### WORK INSTRUCTIONS
Find and copy the lines in the records beneath this task that contain the word "Hleft".

### DATA RECORDS

(* ===== verification/NotifyRun.v ===== *)
(** * Runs of the notification service

    Candidates, deliveries, receipts, rule changes and inbox updates in any order, on a
    state started from a configuration. *)

From S2P Require Import Prelude CameraEvent NotifyModel NotifyState NotifyProcess NotifyDelivery NotifyProvider NotifyStore NotifyInv NotifyInbox NotifyPrune NotifySteps NotifyClaims NotifyStoreInv.

(** The service: its store, its files and the deliveries handed out, latest first. *)
Record System := mk_system {
  sy_store : Store;
  sy_disk : Disk;
  sy_claims : list Delivery
}.

(** The order of a hash map and the environment may differ at every call.  [n] counts
    the deliveries handed out from the latest; what their provider reports is computed
    from what its calls observe. *)
Inductive NotifyOp :=
| OpProcess (env : NotifyEnv) (c : Candidate)
| OpTest (env : NotifyEnv) (id owner : string) (now : Z) (uuid : string)
| OpProfile (ids : gset string) (now : Z)
| OpClaim (channel : Channel) (now : Z)
| OpFinish (env : NotifyEnv) (pv : ProviderEnv) (n : nat) (now : Z)
| OpClaimReceipt (now : Z)
| OpFinishReceipt (pv : ProviderEnv) (r : ReceiptCheck) (now : Z)
| OpSave (env : NotifyEnv) (io : StoreIo) (draft : Rule) (expected now : Z)
| OpActivate (env : NotifyEnv) (io : StoreIo) (id owner : string) (active draft now : Z)
| OpDelete (env : NotifyEnv) (io : StoreIo) (id owner : string) (active draft now : Z)
| OpReceipt (id principal : string) (update : ReceiptUpdate) (now : Z)
| OpClear (principal : string) (scope : ClearScope) (now : Z).

Definition set_state (sys : System) (s : RuntimeState) : System :=
  mk_system (mk_store s (st_profile_suppressed (sy_store sys))) (sy_disk sys) (sy_claims sys).
Definition set_store (sys : System) (st : Store) : System := mk_system st (sy_disk sys) (sy_claims sys).
Definition state_of (sys : System) : RuntimeState := st_state (sy_store sys).

Section run.
Context (overrides : string → result string (option string)) (json_len : Rule → Z).
Context (order : gmap OperationalIntervalKey OperationalInterval →
  list (OperationalIntervalKey * OperationalInterval)).

Definition notify_step (sys : System) (op : NotifyOp) : outcome System :=
  match op with
  | OpProcess env c => let! (_, st) := process env order c (sy_store sys) in Ret (set_store sys st)
  | OpTest env id owner now uuid =>
      let! (_, st) := test_rule env order id owner now uuid (sy_store sys) in Ret (set_store sys st)
  | OpProfile ids now =>
      let! (_, st) := set_profile_suppressed_sources ids now (sy_store sys) in Ret (set_store sys st)
  | OpClaim channel now =>
      let! (d, s) := claim_due channel now (state_of sys) in
      let sys := set_state sys s in
      Ret (match d with
           | None => sys
           | Some d => mk_system (sy_store sys) (sy_disk sys) (d :: sy_claims sys)
           end)
  | OpFinish env pv n now =>
      match sy_claims sys !! n with
      | None => Ret sys
      | Some d =>
          let! (_, s) := finish_delivery env order d (attachments_deliver pv d) now (state_of sys) in Ret (set_state sys s)
      end
  | OpClaimReceipt now => let! (_, s) := claim_due_receipt now (state_of sys) in Ret (set_state sys s)
  | OpFinishReceipt pv r now =>
      let! (_, s) := finish_receipt order r (check_receipt pv r) now (state_of sys) in Ret (set_state sys s)
  | OpSave env io draft expected now =>
      let! (_, s, disk) := save_draft env overrides json_len draft expected now io (state_of sys) (sy_disk sys) in
      Ret (mk_system (mk_store s (st_profile_suppressed (sy_store sys))) disk (sy_claims sys))
  | OpActivate env io id owner active draft now =>
      let! (_, s, disk) := activate env overrides json_len id owner active draft now io (state_of sys) (sy_disk sys) in
      Ret (mk_system (mk_store s (st_profile_suppressed (sy_store sys))) disk (sy_claims sys))
  | OpDelete env io id owner active draft now =>
      let! (_, s, disk) := delete_rule env overrides json_len id owner active draft now io (state_of sys) (sy_disk sys) in
      Ret (mk_system (mk_store s (st_profile_suppressed (sy_store sys))) disk (sy_claims sys))
  | OpReceipt id principal update now =>
      let! (_, s) := update_receipt order id principal update now (state_of sys) in Ret (set_state sys s)
  | OpClear principal scope now =>
      let! (_, s) := clear_scope order principal scope now (state_of sys) in Ret (set_state sys s)
  end.

Fixpoint notify_run (sys : System) (ops : list NotifyOp) : outcome System :=
  match ops with
  | [] => Ret sys
  | op :: ops' => let! sys := notify_step sys op in notify_run sys ops'
  end.

(** [RuntimeState::new] on a loaded configuration. *)
Definition start (rules : gmap string RuleRecord) (disk : Disk) : System :=
  mk_system (mk_store (state_new rules) ∅) disk [].

(** The most deliveries that were handed out and not finished at the same time. *)
Fixpoint peak_delivering (sys : System) (ops : list NotifyOp) : Z :=
  Z.max (in_delivery (state_of sys))
    (match ops with
     | [] => 0
     | op :: ops' => match notify_step sys op with Ret sys => peak_delivering sys ops' | Panic => 0 end
     end).

(** The types of the inputs: the attempts of a rule are unsigned. *)
Definition op_ok (op : NotifyOp) : Prop :=
  match op with
  | OpSave _ _ draft _ _ => 0 ≤ fp_maximum_attempts (ru_failure draft)
  | _ => True
  end.

(** An operation advances a sequence by less than this. *)
Definition OP_COST : Z := 300000.

(** What the deliveries handed out and the outbox have in common. *)
Record claim_ok (s : RuntimeState) (d : Delivery) : Prop := {
  cl_id : dl_id d < s_next_outbox_id s;
  cl_attempt : 1 ≤ dl_attempt d ≤ dl_max_attempts d;
  cl_max : dl_max_attempts d ≤ 10;
  cl_item : ∀ i, s_outbox s !! dl_id d = Some i →
    ob_max_attempts i = dl_max_attempts d ∧ dl_attempt d ≤ ob_attempt_count i
}.
Definition attempt_key (d : Delivery) : Z * Z := (dl_id d, dl_attempt d).

Record system_ok (sys : System) : Prop := {
  so_state : notify_ok (state_of sys);
  so_windows : windows_bounded (state_of sys);
  so_claims : Forall (claim_ok (state_of sys)) (sy_claims sys);
  so_once : NoDup (attempt_key <$> sy_claims sys)
}.

Lemma claim_ok_claims n s s' d : claims n s s' → claim_ok s d → claim_ok s' d.
Proof.
  intros [_ Hg He _] [Hid Ha Hm Hi]. constructor; [destruct Hg; lia|done|done|]. intros j Hj.
  destruct (He _ _ Hj) as [(i & Hii & [_ Hmax Hatt])|]; [|lia]. destruct (Hi i Hii). split; [congruence|lia].
Qed.

(** An operation that hands nothing out. *)
Lemma system_ok_steps n sys s profile disk :
  system_ok sys → steps n (state_of sys) s → windows_bounded s →
  system_ok (mk_system (mk_store s profile) disk (sy_claims sys)).
Proof.
  intros [Ho Hw Hc Hn] Hs Hw'. constructor; [apply Hs|done| |done].
  eapply Forall_impl; [exact Hc|]. intros d. by eapply claim_ok_claims, steps_are_claims.
Qed.

(** A claim is a new attempt of its item. *)
Lemma system_ok_claim channel now sys d s1 s :
  system_ok sys → expires_due channel now (state_of sys) s1 → claimed channel now s1 (Some d) s →
  claims MAX_OUTBOX (state_of sys) s →
  system_ok (mk_system (mk_store s (st_profile_suppressed (sy_store sys))) (sy_disk sys) (d :: sy_claims sys)).
Proof.
  intros [Ho Hw Hc Hn] [El Ew Hx] (id & i & l & Hi & Hl & Hd & He & -> & -> & _) Hs.
  assert (s_outbox (state_of sys) !! id = Some i) as Hi0.
  { destruct (Hx id) as [E|(j & _ & _ & _ & E)]; [congruence|]. rewrite Hi in E. simplify_eq.
    by apply is_due_inv in Hd as [Hd _]. }
  destruct (no_items _ Ho _ _ Hi0) as [_ Hf _ _ Ha Hm Hleft _].
  destruct (is_due_inv _ _ _ _ Hd) as [Hp _]. specialize (Hleft Hp).
  assert (claim_ok (set_s_outbox (<[id := claim_item i (ob_attempt_count i + 1) now]> (s_outbox s1)) s1)
            (delivery_of channel id (ob_attempt_count i + 1) i l)) as Hnew.
  { constructor; cbn; [|lia|lia|].
    - destruct Hs as [_ [_ _ Hg] _ _]. cbn in Hg. lia.
    - intros j. rewrite lookup_insert_eq. intros [= <-]. cbn. lia. }
  constructor; [apply Hs| | |].
  - unfold windows_bounded, state_of. cbn. rewrite Ew. apply Hw.
  - apply Forall_cons. split; [done|]. eapply Forall_impl; [exact Hc|]. intros d'. by eapply claim_ok_claims.
  - cbn. apply NoDup_cons. split; [|done]. intros (d' & [= Eid Eat] & Hd')%list_elem_of_fmap.
    rewrite Forall_forall in Hc. destruct (Hc d' Hd') as [_ _ _ Hitem]. rewrite <-Eid in Hitem.
    destruct (Hitem i Hi0). lia.
Qed.

Lemma windows_same s s' : s_rate_windows s' = s_rate_windows s → windows_bounded s → windows_bounded s'.
Proof. unfold windows_bounded. by intros ->. Qed.
Lemma cost_weaken n s s' : n ≤ OP_COST → claims n s s' → claims OP_COST s s'.
Proof. intros Hn [? [? ? ?] ? ?]. constructor; [done| |done..]. constructor; lia. Qed.

(** Finishing an operation that hands nothing out. *)
Lemma finish_step n sys s profile disk :
  system_ok sys → steps n (state_of sys) s → windows_bounded s → n ≤ OP_COST →
  ∃ sys', Ret (mk_system (mk_store s profile) disk (sy_claims sys)) = Ret sys' ∧ system_ok sys' ∧
    claims OP_COST (state_of sys) (state_of sys').
Proof.
  intros Hok Hs Hw Hn. eexists. split; [done|]. split; [by eapply system_ok_steps|by eapply cost_weaken, steps_are_claims].
Qed.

### TASK RESPONSE
  destruct (no_items _ Ho _ _ Hi0) as [_ Hf _ _ Ha Hm Hleft _].
  destruct (is_due_inv _ _ _ _ Hd) as [Hp _]. specialize (Hleft Hp).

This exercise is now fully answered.